TheNewsBig.TheNewsBig.com – Salah satu film Indonesia yang sangat diantisipasi tahun 2022 ini, PENGABDI SETAN 2: COMMUNION Akhirnya tayang si bioskop. Semua serba dadakan?? Kaget ya ada sekuelnya?? Sama gue pun juga tau-tau rilis di tahun ini.

Setelah kejadian di film pertama yang rilis di tahun 2017. Rini, Toni, Bondi, dan bapak pindah ke Jakarta. Mereka tinggal di rumah susun dengan tujuan kalau terjadi apa-apa mereka bisa dibantu oleh tetangga di unit rumah susun tersebut.

Berbagai kejadian aneh pun mulai terjadi..intinya film ini memiliki cerita yang sama namun di latar yang berbeda dan teror nya makin menjadi.

Langsung aja ke filmnya, film ini dibuka dengan cukup wah di menit-menit awal, manufacturing price yang coba dihadirkan sukses di film ini sesuai dengan hype yang sukses dibangun dan bikin “betah” menikmati film Ini sampai akhir.

Ada pertanyaan “wajib gak sih nonton film pertamanya?”. Menurut gue wajib karena semua pertanyaan di film pertamanya akan terjawab disini, karena menurut gue Kalo belom nonton mungkin kita akan sedikit bingung dan Jadi hanya sekedar menikmati “wahana rumah hantu” Ini.

Karakter lama dan baru dihadirkan berhasil dibawakan dengan baik oleh para cast, Muzakki Ramadhan sebagai Wisnu, Ratu Felisha sebagai Tari, dan juga Kiki Narendra sebagai pak Ustadz dan masih banyak lagi yang berhasil memberikan warna di film Ini.

Scoring filmnya, menjadi elemen yang akan selalu terngiang-ngiang pasca menyaksikan film Ini. Salah satunya ketika stasiun TV milik negara yang signal-off dengan lagu Rayuan Pulau Kelapa membuat bulu kuduk berdiri.

Terkait flashing gentle dan strobo di film Ini sangat menggangu di film Ini, cukup memberikan Efek pusing Setelah menonton filmnya, jika ada penonton yang memiliki penyakit epilepsi gue rasa akan kumat penyakitnya.
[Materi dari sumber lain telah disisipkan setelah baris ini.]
Lemma opens_start h m id p :
  idle m → is_opening p → state_ h = Loading → opening_ok Q h p → opens_ok Q h (<[id := p]> m).
Proof.
  intros Hm Hp Hs Hok. split.
  - intros i p' [[<- <-]|[_ Hi]]%lookup_insert_Some Hp'; [|apply Hm in Hi; by apply opening_not_checking in Hp'].
    split; [done|]. split; [done|]. intros i' p'' [[<- _]|[_ Hi']]%lookup_insert_Some Hnc; [done|]. by apply Hm in Hi'.
  - intros H. exfalso. by apply (H id p (lookup_insert_eq _ _ _)).
Qed.

Lemma opens_none h m : idle m → (∀ c, openRetryCtx_ h = Some c → triesCnt c ≠ 0) → opens_ok Q h m.
Proof. intros Hm Hx. split; [|done]. intros i p Hi Hp. apply Hm in Hi. by apply opening_not_checking in Hp. Qed.

Lemma idle_no_request m : idle m → ∀ id q, m !! id ≠ Some (InProgress q).
Proof. intros Hm id q Hid. by apply Hm in Hid. Qed.

Lemma start_no_request m id p : idle m → is_opening p → ∀ i q, (<[id := p]> m) !! i ≠ Some (InProgress q).
Proof. intros Hm Hp i q [[_ ->]|[_ Hi]]%lookup_insert_Some; [done|]. by apply Hm in Hi. Qed.

Lemma runOpen_good cb s :
  lists Q (vg s) → phase (vg s) → state_ (vg s) = Loading → idle (pending s) → opening_ok Q (vg s) (Preparing cb) →
  ∃ s', runOpenProtocol_ false cb s = Ret s' ∧ good (vg s') (pending s').
Proof.
  intros Hl Hp Hs Hi Hok. eexists. split; [done|]. simpl. apply good_loading; [done|done|done| |].
  - by apply start_no_request.
  - by apply opens_start.
Qed.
Namun, gue ngerasa ada yang janggal dengan Movie Ini. Terutama dari segi penceritaan, gue ngerasa kok pondasi di film Ini kurang kuat dan hanya menjadi sebuah wahana rumah hantu saja. Tetep ngagetin tapi seperti repetitif aja.

Akhir kata, film ini cocok untuk ditonton dengan beramai-ramai biar bisa teriak Bareng-Bareng dan mendiskusikan beberapa hal yang ada di filmnya.

Leave a Reply

Your email address will not be published.